Data for the task START

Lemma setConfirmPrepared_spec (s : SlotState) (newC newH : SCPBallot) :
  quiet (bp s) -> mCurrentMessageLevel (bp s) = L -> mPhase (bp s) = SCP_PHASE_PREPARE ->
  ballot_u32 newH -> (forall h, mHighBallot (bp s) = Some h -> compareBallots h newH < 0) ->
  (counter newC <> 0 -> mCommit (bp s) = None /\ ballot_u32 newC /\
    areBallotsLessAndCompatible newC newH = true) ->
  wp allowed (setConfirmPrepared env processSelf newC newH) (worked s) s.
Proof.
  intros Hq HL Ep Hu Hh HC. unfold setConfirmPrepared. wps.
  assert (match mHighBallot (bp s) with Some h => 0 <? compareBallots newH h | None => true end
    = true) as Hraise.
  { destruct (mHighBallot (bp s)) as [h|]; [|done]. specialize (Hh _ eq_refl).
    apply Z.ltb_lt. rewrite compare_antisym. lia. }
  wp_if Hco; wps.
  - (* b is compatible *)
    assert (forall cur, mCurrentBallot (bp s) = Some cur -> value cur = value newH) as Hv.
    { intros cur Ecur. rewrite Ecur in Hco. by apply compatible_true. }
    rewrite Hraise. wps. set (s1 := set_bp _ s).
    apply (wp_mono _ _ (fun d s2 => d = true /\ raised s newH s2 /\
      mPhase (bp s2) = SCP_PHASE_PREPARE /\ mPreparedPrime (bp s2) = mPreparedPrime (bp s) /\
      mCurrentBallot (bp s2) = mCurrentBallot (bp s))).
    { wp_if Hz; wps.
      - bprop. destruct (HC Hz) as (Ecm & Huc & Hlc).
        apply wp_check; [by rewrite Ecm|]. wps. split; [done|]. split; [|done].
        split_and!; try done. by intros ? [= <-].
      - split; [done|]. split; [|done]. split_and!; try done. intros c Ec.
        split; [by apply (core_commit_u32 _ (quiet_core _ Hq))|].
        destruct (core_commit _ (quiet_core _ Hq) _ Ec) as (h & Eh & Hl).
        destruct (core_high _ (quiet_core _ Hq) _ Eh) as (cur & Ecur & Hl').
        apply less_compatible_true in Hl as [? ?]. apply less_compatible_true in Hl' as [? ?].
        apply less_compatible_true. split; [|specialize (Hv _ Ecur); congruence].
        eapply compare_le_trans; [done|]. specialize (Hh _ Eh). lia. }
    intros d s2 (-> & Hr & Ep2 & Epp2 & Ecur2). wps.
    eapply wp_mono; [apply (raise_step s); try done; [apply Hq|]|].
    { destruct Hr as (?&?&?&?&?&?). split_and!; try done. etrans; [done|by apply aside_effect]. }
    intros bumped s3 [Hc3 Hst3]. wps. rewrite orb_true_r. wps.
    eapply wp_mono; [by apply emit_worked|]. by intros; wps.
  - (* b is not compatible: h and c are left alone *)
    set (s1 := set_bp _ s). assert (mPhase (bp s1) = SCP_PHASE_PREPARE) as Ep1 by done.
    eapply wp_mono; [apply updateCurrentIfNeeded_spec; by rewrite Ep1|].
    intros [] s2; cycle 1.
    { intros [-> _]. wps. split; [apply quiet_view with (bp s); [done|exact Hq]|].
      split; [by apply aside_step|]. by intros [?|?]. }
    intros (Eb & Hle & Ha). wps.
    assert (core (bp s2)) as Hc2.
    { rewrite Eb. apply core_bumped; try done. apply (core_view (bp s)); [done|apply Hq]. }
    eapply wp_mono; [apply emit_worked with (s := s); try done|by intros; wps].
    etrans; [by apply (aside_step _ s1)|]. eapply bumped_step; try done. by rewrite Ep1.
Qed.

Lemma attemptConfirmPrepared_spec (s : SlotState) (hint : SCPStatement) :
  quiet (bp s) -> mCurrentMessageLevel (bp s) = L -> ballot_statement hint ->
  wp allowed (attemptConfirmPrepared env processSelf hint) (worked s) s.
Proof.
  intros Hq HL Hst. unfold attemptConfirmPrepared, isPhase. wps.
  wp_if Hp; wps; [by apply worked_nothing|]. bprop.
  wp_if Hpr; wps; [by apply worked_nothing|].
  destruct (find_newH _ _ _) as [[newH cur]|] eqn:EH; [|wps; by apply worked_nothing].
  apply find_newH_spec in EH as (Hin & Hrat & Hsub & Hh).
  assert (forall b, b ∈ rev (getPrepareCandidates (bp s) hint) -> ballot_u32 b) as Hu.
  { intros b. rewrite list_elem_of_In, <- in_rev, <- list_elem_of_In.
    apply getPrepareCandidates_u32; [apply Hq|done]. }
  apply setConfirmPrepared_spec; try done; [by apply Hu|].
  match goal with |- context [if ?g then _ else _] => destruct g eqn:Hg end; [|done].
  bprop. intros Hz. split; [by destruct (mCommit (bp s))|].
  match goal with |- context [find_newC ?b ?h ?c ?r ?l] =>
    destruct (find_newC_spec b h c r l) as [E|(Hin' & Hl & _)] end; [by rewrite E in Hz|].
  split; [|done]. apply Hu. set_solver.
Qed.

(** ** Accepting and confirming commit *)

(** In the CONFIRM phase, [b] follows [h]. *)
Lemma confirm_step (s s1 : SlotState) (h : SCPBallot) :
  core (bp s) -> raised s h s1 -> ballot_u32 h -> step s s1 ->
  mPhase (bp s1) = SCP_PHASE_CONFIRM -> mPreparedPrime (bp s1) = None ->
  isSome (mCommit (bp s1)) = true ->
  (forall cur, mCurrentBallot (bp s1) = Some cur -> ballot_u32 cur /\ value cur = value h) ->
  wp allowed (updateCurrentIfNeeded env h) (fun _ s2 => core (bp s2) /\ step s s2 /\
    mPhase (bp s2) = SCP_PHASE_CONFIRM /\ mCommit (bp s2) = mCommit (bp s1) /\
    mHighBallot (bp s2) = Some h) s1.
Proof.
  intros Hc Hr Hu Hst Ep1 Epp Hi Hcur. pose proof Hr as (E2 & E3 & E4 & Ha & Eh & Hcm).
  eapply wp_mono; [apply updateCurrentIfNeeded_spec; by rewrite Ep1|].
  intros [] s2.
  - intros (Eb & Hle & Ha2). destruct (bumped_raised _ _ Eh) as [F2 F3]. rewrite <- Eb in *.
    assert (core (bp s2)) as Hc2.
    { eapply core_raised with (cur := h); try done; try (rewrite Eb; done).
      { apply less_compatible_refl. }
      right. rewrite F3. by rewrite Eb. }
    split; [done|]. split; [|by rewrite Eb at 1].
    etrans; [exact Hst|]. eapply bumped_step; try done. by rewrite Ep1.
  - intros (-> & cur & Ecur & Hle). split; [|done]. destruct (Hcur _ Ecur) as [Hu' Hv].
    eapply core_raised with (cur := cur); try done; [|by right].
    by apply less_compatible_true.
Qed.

Data for the task END

**What to do**
Each line from the first line of the listing through the line with "eapply compare_le_trans; [done|]." must be output exactly, both ends included, and no other line may appear.

**Result**
Lemma setConfirmPrepared_spec (s : SlotState) (newC newH : SCPBallot) :
  quiet (bp s) -> mCurrentMessageLevel (bp s) = L -> mPhase (bp s) = SCP_PHASE_PREPARE ->
  ballot_u32 newH -> (forall h, mHighBallot (bp s) = Some h -> compareBallots h newH < 0) ->
  (counter newC <> 0 -> mCommit (bp s) = None /\ ballot_u32 newC /\
    areBallotsLessAndCompatible newC newH = true) ->
  wp allowed (setConfirmPrepared env processSelf newC newH) (worked s) s.
Proof.
  intros Hq HL Ep Hu Hh HC. unfold setConfirmPrepared. wps.
  assert (match mHighBallot (bp s) with Some h => 0 <? compareBallots newH h | None => true end
    = true) as Hraise.
  { destruct (mHighBallot (bp s)) as [h|]; [|done]. specialize (Hh _ eq_refl).
    apply Z.ltb_lt. rewrite compare_antisym. lia. }
  wp_if Hco; wps.
  - (* b is compatible *)
    assert (forall cur, mCurrentBallot (bp s) = Some cur -> value cur = value newH) as Hv.
    { intros cur Ecur. rewrite Ecur in Hco. by apply compatible_true. }
    rewrite Hraise. wps. set (s1 := set_bp _ s).
    apply (wp_mono _ _ (fun d s2 => d = true /\ raised s newH s2 /\
      mPhase (bp s2) = SCP_PHASE_PREPARE /\ mPreparedPrime (bp s2) = mPreparedPrime (bp s) /\
      mCurrentBallot (bp s2) = mCurrentBallot (bp s))).
    { wp_if Hz; wps.
      - bprop. destruct (HC Hz) as (Ecm & Huc & Hlc).
        apply wp_check; [by rewrite Ecm|]. wps. split; [done|]. split; [|done].
        split_and!; try done. by intros ? [= <-].
      - split; [done|]. split; [|done]. split_and!; try done. intros c Ec.
        split; [by apply (core_commit_u32 _ (quiet_core _ Hq))|].
        destruct (core_commit _ (quiet_core _ Hq) _ Ec) as (h & Eh & Hl).
        destruct (core_high _ (quiet_core _ Hq) _ Eh) as (cur & Ecur & Hl').
        apply less_compatible_true in Hl as [? ?]. apply less_compatible_true in Hl' as [? ?].
        apply less_compatible_true. split; [|specialize (Hv _ Ecur); congruence].
        eapply compare_le_trans; [done|]. specialize (Hh _ Eh). lia. }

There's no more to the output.